If you were a middle- or upper-class Iranian with any pride, who did not flee the country when the shah did, who endured the reign of the mullahs and was aware of the saber-rattling from inside the Bush White House, you sure as hell might think that building nuclear bombs made perfectly good sense — especially since the United States, Israel and all the other countries that have them are insisting that Iran should not.

In his New Yorker article, Hersh cites “the technical intelligence collected by overhead satellites and other empirical evidence collected by American and Israeli agents placed near suspected nuclear weapons facilities inside Iran in the past year or so. No significant amounts of radioactivity were found.” The White House dismissal of the report is well known among intelligence sources in Washington, he said.

“There are, however, other possible reasons for Iran’s obstinacy” and the resistance to further inspections of their nuclear facilities.
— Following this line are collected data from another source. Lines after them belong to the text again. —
(** One pass keeps the consumer orderly; only a failed fetch is returned. *)
Lemma consumePass_run c0 c : budgetOK c → orderly c0 c →
  ∃ c' r, consumePass c = (c', r) ∧ budgetOK c' ∧ orderly c0 c' ∧ ∀ p, r = inl p → fetchFailed c' p.
Proof.
  intros Hok Ho. unfold consumePass. destruct (ctxErr_run c) as (c1 & Hx1 & Hc1). rewrite (bind_run _ _ _ _ _ Hx1).
  pose proof (called_budgetOK _ _ _ Hc1 Hok) as Hok1. pose proof (ord_ctx _ _ _ _ Ho Hc1) as Ho1.
  destruct (ask_ctx (calls c)); [by do 2 eexists|]. rewrite recv_run.
  set (n := fetchBatchSize (cfg c1)). destruct (fetch_run n c1) as (c2 & Hx2 & Hc2). rewrite (bind_run _ _ _ _ _ Hx2).
  pose proof (called_budgetOK _ _ _ Hc2 Hok1) as Hok2.
  destruct (ask_fetch (calls c1) n) as [err|msgs] eqn:Hf.
  - pose proof (ord_empty _ _ _ _ _ Ho1 Hc2) as Ho2. destruct (errors_Is err ErrTimeout); [by do 2 eexists|].
    destruct (ctxErr_run c2) as (c3 & Hx3 & Hc3). rewrite (bind_run _ _ _ _ _ Hx3).
    pose proof (called_budgetOK _ _ _ Hc3 Hok2) as Hok3. pose proof (ord_ctx _ _ _ _ Ho2 Hc3) as Ho3.
    destruct (_ || _); [by do 2 eexists|]. do 2 eexists. split_and!; [reflexivity|done..|].
    intros p [= <-]. exists n, err. split; [done|]. destruct Hc3 as [[-> _] _], Hc2 as [[-> _] _]. set_solver.
  - destruct (consumeBatch_run msgs c2 Hok2) as (c3 & Hx3 & Hok3 & Hall). rewrite (bind_run _ _ _ _ _ Hx3).
    do 2 eexists. split_and!; [reflexivity|done|by eapply ord_batch|done].
Qed.

Lemma Consume_run n c0 c : budgetOK c → orderly c0 c →
  ∃ c' r, Consume n c = (c', r) ∧ orderly c0 c' ∧ ∀ p, r = inl p → fetchFailed c' p.
Proof.
  revert c. induction n as [|n IH]; intros c Hok Ho; cbn [Consume]; [by do 2 eexists|].
  destruct (consumePass_run c0 c Hok Ho) as (c1 & [p|stop] & Hrun & Hok1 & Ho1 & Hp).
  - rewrite (bind_err _ _ _ _ _ Hrun). by do 2 eexists.
  - rewrite (bind_run _ _ _ _ _ Hrun). destruct stop; [by do 2 eexists|]. by apply IH.
Qed.

(** C12: Every message a consumer fetches is settled once, in the order of its batch,
    and for a reason: acknowledged when its handler succeeded or it is another
    group's, delivered again when the failure is transient or its quarantine could
    not be published now, and terminated only when it is quarantined, is itself a
    quarantine, cannot be quarantined (it cannot be built, or the broker refuses it
    for good), or has used up its retries. A message that was decoded is delivered
    again only within the retry budget. A message is left unsettled only at shutdown. No message ends the loop: the one problem it returns
    is that of a failed fetch. *)
Theorem consumer_settles_every_message broker cf c0 n c r :
  NewConsumer broker cf = inr c0 → Consume n c0 = (c, r) →
  orderly c0 c ∧ (∀ p, r = inl p → fetchFailed c p).
Proof.
  intros Hnew Hrun. pose proof (NewConsumer_budgetOK _ _ _ Hnew) as Hok.
  destruct (Consume_run n c0 c0 Hok (ord_start c0)) as (c' & r' & Hrun' & Ho & Hp).
  rewrite Hrun in Hrun'. by injection Hrun' as <- <-.
Qed.

(** ** Groups of consumers *)

(** C13: All events of one stream, whatever their type and version, are handled by the
    consumers of one group and by no other: in a fleet of [n] groups there is a
    group [g] for every venue and instrument, such that a consumer hands a decodable
    message of the stream to its handler, once, exactly when it is of that group. *)
Theorem each_stream_is_handled_by_one_group n venue instrument :
  1 < n < 4294967296 →
  ∃ g, 0 ≤ g < n ∧
    ∀ c msg event version env c' r, budgetOK c → ShardGroupCount (cfg c) = n →
      canonical event version venue instrument → m_Subject msg = subjectOf event version venue instrument →
      UnmarshalBinary (m_Data msg) = inr env → consumeOne msg c = (c', r) →
      ∃ tr, calls c' = calls c ++ tr ∧ handled tr = if g =? ShardGroupID (cfg c) then [env] else [].
Proof.
  intros Hn. exists (ownerGroup venue instrument n). split; [by apply ownerGroup_range|].
  intros c msg event version env c' r Hok Hcount Hcan Hsubj Hu Hrun.
  destruct (consumeOne_run c msg Hok) as (c1 & r1 & tr & Hrun1 & [Hcalls _] & _ & _ & _ & Hh & _).
  rewrite Hrun in Hrun1. injection Hrun1 as <- <-. exists tr. split; [done|]. rewrite Hh. unfold toHandle.
  rewrite Hsubj, Hcount, canonical_belongs, Hu by (done || lia). by destruct (_ =? _).
Qed.

(** ** Quarantines of quarantines *)

Lemma trim_right_app s t : str_forallb (λ c, negb (is_space c)) s = true → trim_right (s +:+ t) = s +:+ trim_right t.
Proof.
  induction s as [|c s IH]; [done|]. cbn [str_forallb]. intros [Hc%negb_true_iff Hs]%andb_true_iff.
  rewrite !append_cons. cbn [trim_right]. rewrite (IH Hs). destruct (s +:+ trim_right t); [by rewrite Hc|done].
Qed.
Lemma str_map_app f s t : str_map f (s +:+ t) = str_map f s +:+ str_map f t.
Proof. induction s as [|c s IH]; [done|]. rewrite !append_cons. cbn [str_map]. by rewrite IH, append_cons. Qed.
Lemma prefix_app s t : String.prefix s (s +:+ t) = true.
Proof. induction s as [|c s IH]; [by destruct t|]. rewrite append_cons. cbn. rewrite IH. by destruct (Ascii.ascii_dec c c). Qed.
(** * Orion pack: the base action helpers and the get_node_id action

    A shallow embedding of [actions/lib/actions.py] (class
    [OrionBaseAction]) and [actions/get_node_id.py] (class [GetNodeId]),
    and the properties of the node resolver, the connection resolver,
    the credential resolver and the transfer-status poller.

    Python values are embedded as a small universe of JSON-like values;
    subscripting, [in], [len] and [==] follow Python and fail with the
    exception Python raises.  An action is a function from the state of
    the action object and of the platform to a result and a new state. *)

From Stdlib Require Import ZArith String List Lia.
From stdpp Require Import base gmap strings list.

Local Set Warnings "-register-all".
Local Open Scope string_scope.

(** ** Python values, exceptions and built-in operations *)

Module Py.

(** The values that a decoded JSON answer or the YAML configuration can
    hold.  Dictionaries have string keys, as JSON objects do.  Floating
    point numbers are left out. *)
Inductive value : Type :=
  | VNone
  | VBool (b : bool)
  | VInt (z : Z)
  | VStr (s : string)
  | VList (l : list value)
  | VDict (m : gmap string value).

(** The exceptions that reach the actions.  Those raised by the actions
    themselves carry their message; [KeyError] carries the key.
    [TransportError] stands for whatever the query client raises on a
    communication failure. *)
Inductive exn : Type :=
  | KeyError (key : value)
  | IndexError
  | TypeError
  | OverflowError
  | AttributeError
  | UnboundLocalError (name : string)
  | ValueError (msg : string)
  | Exception (msg : string)
  | TransportError (detail : string).
(** * Kolibri view components: class-creation modal and item-list report page

    Shallow embedding of the script and template parts of

      - [kolibri/plugins/management/assets/src/views/manage-class-page/class-create-modal.vue]
      - [kolibri/plugins/coach/assets/src/views/reports/item-list-page.vue]

    JavaScript strings are modelled as [string]; the two string built-ins the
    components rely on ([String.prototype.toUpperCase], [String.prototype.trim])
    are an interface ([StringBuiltins]) every result is generic in.  The
    Vuex actions the modal invokes live outside the component: they are an
    arbitrary pair of store transformers that may complete abruptly, and each
    invocation is recorded in a call log. *)

From Stdlib Require Import List String Ascii Bool ZArith Lia.
Import ListNotations.

Local Open Scope string_scope.

(* ------------------------------------------------------------------ *)
(** ** JavaScript built-ins used by the components *)

(** [s.toUpperCase()] and [s.trim()]. *)
Class StringBuiltins : Type := {
  toUpperCase : string -> string;
  trim : string -> string
}.

Module JSArray.

(** [Array.prototype.findIndex]: index of the first element satisfying the
    callback, [-1] when there is none.  [findIndexFrom] carries the index of
    the head of the remaining elements. *)
Fixpoint findIndexFrom {A : Type} (p : A -> bool) (l : list A) (i : Z) : Z :=
  match l with
  | [] => (-1)%Z
  | x :: rest => if p x then i else findIndexFrom p rest (i + 1)%Z
  end.
(* ================================================================== *)
(** ** Further fixtures *)

(** The image collapsed to zero client size, its last measurement still
    cached. *)
Definition collapsedImg : Element.t :=
  {| Element.getBoundingClientRect := exampleBounds;
     Element.clientWidth := 0; Element.clientHeight := 0 |}.

Definition touchOnCollapsed : TouchEvent.t :=
  {| TouchEvent.targetTouches :=
       [{| Touch.clientX := 60; Touch.clientY := 110 |}];
     TouchEvent.target := collapsedImg |}.

Definition mouseOnCollapsed : MouseEvent.t :=
  {| MouseEvent.clientX := 60; MouseEvent.clientY := 110;
     MouseEvent.target := collapsedImg |}.

(** An image 10000 by 10000 at the viewport's origin, measured. *)
Definition largeBounds : DOMRect.t :=
  {| DOMRect.top := 0; DOMRect.left := 0;
     DOMRect.width := 10000; DOMRect.height := 10000 |}.

Definition largeImg : Element.t :=
  {| Element.getBoundingClientRect := largeBounds;
     Element.clientWidth := 10000; Element.clientHeight := 10000 |}.

Definition largeMeasuredState : State :=
  {| img := Some largeImg; imgBounds := Some largeBounds;
     showZoom := false; mgOffsetX := 0; mgOffsetY := 0;
     relX := 0; relY := 0 |}.

Definition touchLargeAt (x y : Q) : TouchEvent.t :=
  {| TouchEvent.targetTouches :=
       [{| Touch.clientX := x; Touch.clientY := y |}];
     TouchEvent.target := largeImg |}.

(* ================================================================== *)
(** ** The horizontal placement in binary64

    The numbers of [JsNum] are exact.  The engine computes in IEEE 754
    binary64, where every sum, difference, product and quotient is
    rounded.  To see what rounding does to the clamps, the computation
    of [left] in [mgStyle] (lines 126 to 137) is written once over an
    arbitrary arithmetic and read in both: in the exact arithmetic,
    where it is the [left] of [mgStyle], and in the kernel's binary64
    floats, which are the numbers of the engine. *)

Module Lens.

(** The operations the computation of [left] uses. *)
Record Arithmetic (F : Type) : Type := mkArithmetic {
  plus : F -> F -> F;
  minus : F -> F -> F;
  times : F -> F -> F;
  divide : F -> F -> F;
  less : F -> F -> bool;
  two : F
}.
Arguments plus {F}.
Arguments minus {F}.
Arguments times {F}.
Arguments divide {F}.
Arguments less {F}.
Arguments two {F}.

(** The numbers the computation of [left] reads: [relX.value],
    [imgBounds.value.left], [imgBounds.value.width], [props.mgWidth],
    [mgOffsetX.value], [window.scrollX] and [window.innerWidth]. *)
Record Input (F : Type) : Type := mkInput {
  relX : F;
  boundsLeft : F;
  boundsWidth : F;
  mgWidth : F;
  mgOffsetX : F;
  scrollX : F;
  innerWidth : F
}.
Arguments relX {F}.
Arguments boundsLeft {F}.
Arguments boundsWidth {F}.
Arguments mgWidth {F}.
Arguments mgOffsetX {F}.
Arguments scrollX {F}.
Arguments innerWidth {F}.

Section Left.

Context {F : Type} (A : Arithmetic F).

Local Notation "a + b" := (plus A a b).
Local Notation "a - b" := (minus A a b).
Local Notation "a * b" := (times A a b).
Local Notation "a / b" := (divide A a b).
Local Notation "a < b" := (less A a b).
Local Notation "a > b" := (less A b a).

(** [x] of line 128. *)
Definition x (i : Input F) : F :=
  relX i * boundsWidth i - mgWidth i / two A + mgOffsetX i.



(** [left] as [mgStyle] returns it (lines 126 to 137). *)
Definition left (i : Input F) : F :=
  let viewportWidth := innerWidth i in
  let x := relX i * boundsWidth i - mgWidth i / two A + mgOffsetX i in
  let left := boundsLeft i + x + scrollX i in
  let left := if left < scrollX i then scrollX i else left in
  let left := if left + mgWidth i > viewportWidth + scrollX i
              then viewportWidth + scrollX i - mgWidth i
              else left in
  left.

End Left.

(** The exact arithmetic of [JsNum]. *)
Definition exact : Arithmetic num :=
  {| plus := JsNum.add; minus := JsNum.sub; times := JsNum.mul;
     divide := JsNum.div; less := JsNum.ltb; two := Fin 2 |}.


End Lens.

(** The numbers [mgStyle] reads, from the exact model. *)
Definition exactInput (props : Props) (window : Window.t) (st : State)
    (bounds : DOMRect.t) : Lens.Input num :=
  {| Lens.relX := relX st;
     Lens.boundsLeft := Fin (DOMRect.left bounds);
     Lens.boundsWidth := Fin (DOMRect.width bounds);
     Lens.mgWidth := Fin (mgWidth props);
     Lens.mgOffsetX := Fin (mgOffsetX st);
     Lens.scrollX := Fin (Window.scrollX window);
     Lens.innerWidth := Fin (Window.innerWidth window) |}.



(* ================================================================== *)
(** ** Proof automation *)

(** Unfold a handler down to the monad's primitives and run them. *)
Ltac run_handler :=
  cbv beta iota zeta delta
    [onImageLoad onMouseEnter onTouchStart calcImgBounds
     onMouseMove onMouseOut onTouchMove onTouchEnd
     set_imgBounds set_showZoom set_mgOffsetX set_mgOffsetY
     set_relX set_relY prop_of first_touch bind get modify tell ret
     throw completion final trace app nth_error].

(* ================================================================== *)
(** ** Facts about numbers *)

Section NumFacts.

Local Open Scope js_scope.

Lemma add_Fin (x y : Q) : Fin x + Fin y = Fin (x + y)%Q.
Proof. reflexivity. Qed.

Lemma sub_Fin (x y : Q) : Fin x - Fin y = Fin (x + - y)%Q.
Proof. reflexivity. Qed.

Lemma mul_Fin (x y : Q) : Fin x * Fin y = Fin (x * y)%Q.
Proof. reflexivity. Qed.

Lemma half_Fin (x : Q) : Fin x / Fin 2 = Fin (x / 2)%Q.
Proof. reflexivity. Qed.

Lemma ltb_Fin (x y : Q) : (Fin x <? Fin y) = true <-> (x < y)%Q.
Proof.
  unfold ltb. rewrite Qlt_alt.
  destruct (x ?= y)%Q; split; congruence.
Qed.

Lemma ltb_Fin_false (x y : Q) : (Fin x <? Fin y) = false <-> (y <= x)%Q.
Proof.
  unfold ltb.
  destruct (Qcompare_spec x y) as [E|L|G]; split; intro H;
    try reflexivity; try discriminate.
  - rewrite E. apply Qle_refl.
  - exfalso. apply (Qlt_not_le _ _ L H).
  - apply Qlt_le_weak, G.
Qed.

Lemma leb_Fin (x y : Q) : (Fin x <=? Fin y) = true <-> (x <= y)%Q.
Proof.
  unfold leb. rewrite Qle_alt.
  destruct (x ?= y)%Q; split; congruence.
Qed.

Lemma gtb_Fin (x y : Q) : (Fin x >? Fin y) = true <-> (y < x)%Q.
Proof. apply ltb_Fin. Qed.

Lemma gtb_Fin_false (x y : Q) : (Fin x >? Fin y) = false <-> (x <= y)%Q.
Proof. apply ltb_Fin_false. Qed.

Lemma geb_Fin (x y : Q) : (Fin x >=? Fin y) = true <-> (y <= x)%Q.
Proof. apply leb_Fin. Qed.

Lemma eqb_Fin (x y : Q) : (Fin x === Fin y) = true <-> (x == y)%Q.
Proof. apply Qeq_bool_iff. Qed.

(** Only a finite number lies in [[0,1]]. *)
Lemma in_unit_interval_Fin (n : num) :
  in_unit_interval n = true <->
  exists q : Q, n = Fin q /\ (0 <= q <= 1)%Q.
Proof.
  unfold in_unit_interval. rewrite andb_true_iff. split.
  - destruct n as [q| | |]; intros [H0 H1]; try discriminate.
    exists q. rewrite geb_Fin in H0. rewrite leb_Fin in H1. auto.
  - intros [q [-> [H0 H1]]]. rewrite geb_Fin, leb_Fin. auto.
Qed.
(** * The artifact cache and analysis engine of the Datadog MCP server

    A shallow embedding of the cache and analysis part of [server.py]:
    [_store_data], [cleanup_cache], [analyze_data], [_generate_summary],
    [_calculate_stats] and [_analyze_trends]; of the tools that fetch and
    store, [get_metrics], [get_events], [get_monitors] and
    [get_infrastructure]; of the monitor [create_monitor] and
    [update_monitor] send; and of [_load_config].

    Conventions of the embedding.
    - Python values decoded from JSON are the type [pyval]; numbers are
      Python integers ([Z]).  Float literals are not part of the model;
      the results of true division ([/]) and of [round] are exact
      rationals ([Q]).
    - A Python [str] is a Rocq [string]; each character is a code point
      below 256.
    - A Python exception is a value [Raise e] of the type [result].
    - The clock ([datetime.now]) and the random source ([uuid.uuid4]) are
      arguments of the functions that read them, and so are the
      environment of the process and the answers of the Datadog API. *)

From Stdlib Require Import ZArith QArith Qround String Ascii List Lia Lqa.
From Stdlib Require Import DecimalString DecimalZ DecimalPos DecimalN DecimalFacts.
From stdpp Require Import base option list strings gmap.
(** * Browsing-history question answering: the query-understanding and
      retrieval-filtering pipeline of [backend/main.py]

    A shallow embedding of the pure parts of the service (categorizer, date
    and domain extraction, artist resolution, retrieval filter, the empty
    result templates, the stable document identifier and the memory
    distiller's control flow) together with the properties stated about them.

    Modelling conventions.
    - A Python [str] is a [string] of 8-bit characters; [str.lower],
      [str.isspace] and the regular-expression classes [\s] and [\d] are the
      ASCII restrictions of the Python ones.
    - A metadata [dict] is a [gmap string string]; [m.get(k, "")] is
      [meta_get m k].
    - A Python [set] of strings is kept as the duplicate-free list of its
      insertions; the order in which a [for] loop visits it is a parameter
      [set_iter] of the functions that iterate over it.
    - The wall clock, the process-wide string hash and the remote providers
      are parameters of the functions that consult them. *)

From Stdlib Require Import ZArith Ascii String List Bool Lia.
From stdpp Require Import base decidable option list strings pretty finite gmap.

Local Open Scope string_scope.
Local Open Scope Z_scope.

(** ** Python string primitives *)

Module Py.

(** [c.isspace()] on an 8-bit character: TAB, LF, VT, FF, CR, the four
    separators FS..US and the blank. *)
Definition isspace (c : ascii) : bool :=
  let n := N_of_ascii c in
  ((9 <=? n) && (n <=? 13) || (28 <=? n) && (n <=? 32))%N.

Definition isdigit (c : ascii) : bool :=
  let n := N_of_ascii c in ((48 <=? n) && (n <=? 57))%N.

Definition lower_char (c : ascii) : ascii :=
  let n := N_of_ascii c in
  if ((65 <=? n) && (n <=? 90))%N then ascii_of_N (n + 32) else c.

(** [s.lower()] *)
Fixpoint lower (s : string) : string :=
  match s with
  | EmptyString => EmptyString
  | String c s' => String (lower_char c) (lower s')
  end.

Definition upper_char (c : ascii) : ascii :=
  let n := N_of_ascii c in
  if ((97 <=? n) && (n <=? 122))%N then ascii_of_N (n - 32) else c.

(** [s.upper()] *)
Fixpoint upper (s : string) : string :=
  match s with
  | EmptyString => EmptyString
  | String c s' => String (upper_char c) (upper s')
  end.

(** [s.startswith(p)] *)
Fixpoint startswith (p s : string) : bool :=
  match p, s with
  | EmptyString, _ => true
  | String a p', String b s' => if Ascii.eqb a b then startswith p' s' else false
  | String _ _, EmptyString => false
  end.

(** [needle in hay] *)
Fixpoint contains (needle hay : string) : bool :=
  startswith needle hay ||
  match hay with
  | EmptyString => false
  | String _ hay' => contains needle hay'
  end.
(** * Visitor-side split-test engine

    Shallow embedding of the assignment, conversion, redirect and timer code
    of the split-test script (src/unnamed/part_003).  Functions keep the
    names they have in the script.  Browser state the script reads and
    writes (the cookie / localStorage store, [window.abst], the page's
    markup, outgoing reports) is threaded explicitly through a small state
    and exception monad. *)

From Stdlib Require Import ZArith String Ascii List Bool Lia.
From Stdlib Require Import Decimal DecimalString.
From stdpp Require Import base option list gmap strings.

Local Open Scope Z_scope.
Local Open Scope string_scope.

(** ** Strings as the script uses them *)

Module JsString.

(** [s.includes(t)] *)
Fixpoint includes (t s : string) : bool :=
  String.prefix t s ||
  match s with
  | EmptyString => false
  | String _ s' => includes t s'
  end.

(** [s.startsWith(t)] *)
Definition startsWith (t s : string) : bool := String.prefix t s.

(** [s.split(sep)] for a one-character separator. *)
Fixpoint split (sep : ascii) (s : string) : list string :=
  match s with
  | EmptyString => [EmptyString]
  | String c s' =>
      if Ascii.eqb c sep then EmptyString :: split sep s'
      else match split sep s' with
           | [] => [String c EmptyString]
           | p :: ps => String c p :: ps
           end
  end.
Lemma router_clears_host_routes_witness :
  program Example.declarations = Ok Example.declared
  ∧ (route_path <$> routes (server Example.declared)) = ["/profile"; "/profile"]
  ∧ (route_path <$> default [] (router_routes <$> heap Example.declared !! 0))
    = ["/profiles"; "/profile/:id"; "/profile"]
  ∧ AppServer_router "/api" 0 [] Example.declared = Ok Example.mounted
  ∧ routes (server Example.mounted) = []
  ∧ ∃ r', heap Example.mounted !! 0 = Some r'
          ∧ (route_path <$> router_routes r') = ["/profiles"; "/profile/:id"; "/profile"].
Proof.
  split; [reflexivity|]. split; [reflexivity|]. split; [reflexivity|].
  split; [reflexivity|].
  destruct (router_clears_host_routes "/api" 0 [] Example.declared Example.mounted
              (default {| router_routes := []; router_instance := [] |}
                       (heap Example.declared !! 0)))
    as (Hroutes & r' & Hr' & Hsame); [reflexivity | reflexivity |].
  split; [exact Hroutes|]. exists r'. split; [exact Hr'|]. rewrite Hsame. reflexivity.
Defined.

(** ** Response-shape inference *)

(** On the mounting path the text of the handler goes through
    [parseJson], which answers the empty object when [JSON.parse] throws. *)
Lemma parseJson_degrades (text : string) :
  JSON.read text = None → parseJson text = VObj [].
Proof. intros H. unfold parseJson, JSON.parse. rewrite H. reflexivity. Qed.

(** C2, as the code has it.  For a handler whose text after [return] is not
    JSON, the mounting path records the empty object, but the loop of
    [listen] calls [JSON.parse] unguarded and the [SyntaxError] escapes. *)
Theorem listen_inference_raises (srv : AppServer) (route : Route) (text : string) :
  jsonString (route_handler route) = Ok text →
  JSON.read text = None →
  parseJson text = VObj []
  ∧ listen_bind srv route
    = Throw (ThrowError (new_SyntaxError "Unexpected token in JSON")).
Proof.
  intros Htext Hread. split; [apply parseJson_degrades; exact Hread|].
  unfold listen_bind. rewrite createZodSchema_Ok. simpl. rewrite Htext. simpl.
  unfold JSON.parse. rewrite Hread. reflexivity.
Qed.

Lemma listen_inference_raises_witness :
  parseJson (" { " +:+ dquote +:+ "data" +:+ dquote +:+ ": 'profile' }
    }") = VObj []
  ∧ listen_bind (server new_AppServer)
      {| route_path := "/profile"; route_method := POST;
         route_handler := Example.post_profile; route_schemas := None |}
    = Throw (ThrowError (new_SyntaxError "Unexpected token in JSON")).
Proof.
  apply (listen_inference_raises (server new_AppServer)
           {| route_path := "/profile"; route_method := POST;
              route_handler := Example.post_profile; route_schemas := None |});
    reflexivity.
Defined.

(** The whole of [listen] fails with it: the program of [src/index.ts]
    without its [app.router] call keeps the two routes declared on the
    server, and [listen] throws on the first. *)
Lemma listen_throws_on_declared_routes :
  AppServer_listen Example.declared
  = Throw (ThrowError (new_SyntaxError "Unexpected token in JSON")).
Proof. reflexivity. Qed.

(** On both paths a handler whose text has no [return] makes the
    extraction itself throw, before any parsing. *)
Lemma inference_raises_without_return (handler : RouteHandler) :
  split "return" (source handler) !! 1 = None →
  jsonString handler
  = Throw (ThrowError
             (new_TypeError "Cannot read properties of undefined (reading 'replace')")).
Proof. intros H. unfold jsonString. rewrite H. reflexivity. Qed.

Lemma router_throws_without_return :
  (program [CallNewRouter;
            CallRoute (OnRouter 0) GET "/ping"
              {| source := "async () => ({ data: 'pong' })";
                 run := λ _ res, (res, Resolved [("data", VStr "pong")]) |} None]
   ≫= AppServer_router "/api" 0 [])
  = Throw (ThrowError
             (new_TypeError "Cannot read properties of undefined (reading 'replace')")).
Proof. reflexivity. Qed.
The nuclear program — peaceful or not — is a source of great national pride and President Ahmadinejad’s support for it has helped to propel him to enormous popularity,” according to Hersh.

As for a proposed American threat to attack Iran, he quotes a former senior intelligence official as saying it would only serve to unite Sunni and Shiite populations. It would “paper over any differences in the Arab world, and we’ll have Syrians, Iranians, Hamas and Hezbollah fighting against us, and the Saudis and Egyptians questioning their ties to the West. It’s an analyst’s worst nightmare.”

Keep this in mind as well: For the duration of the Cold War, much of which I covered, the Soviet Union’s nuclear power was reigned in by the United States because of its weapons superiority. There is no reason to believe that Iran would act any differently, unless its rulers were prepared to self-destruct.

Somehow, listening to Olmert’s fantasy to “do what we need to do to remove the threat,” I have to ask myself: Isn’t it time to get real and stop the craziness over Iran?

Murray Fromson is a professor emeritus at USC’s Annenberg School of Journalism and a veteran foreign correspondent.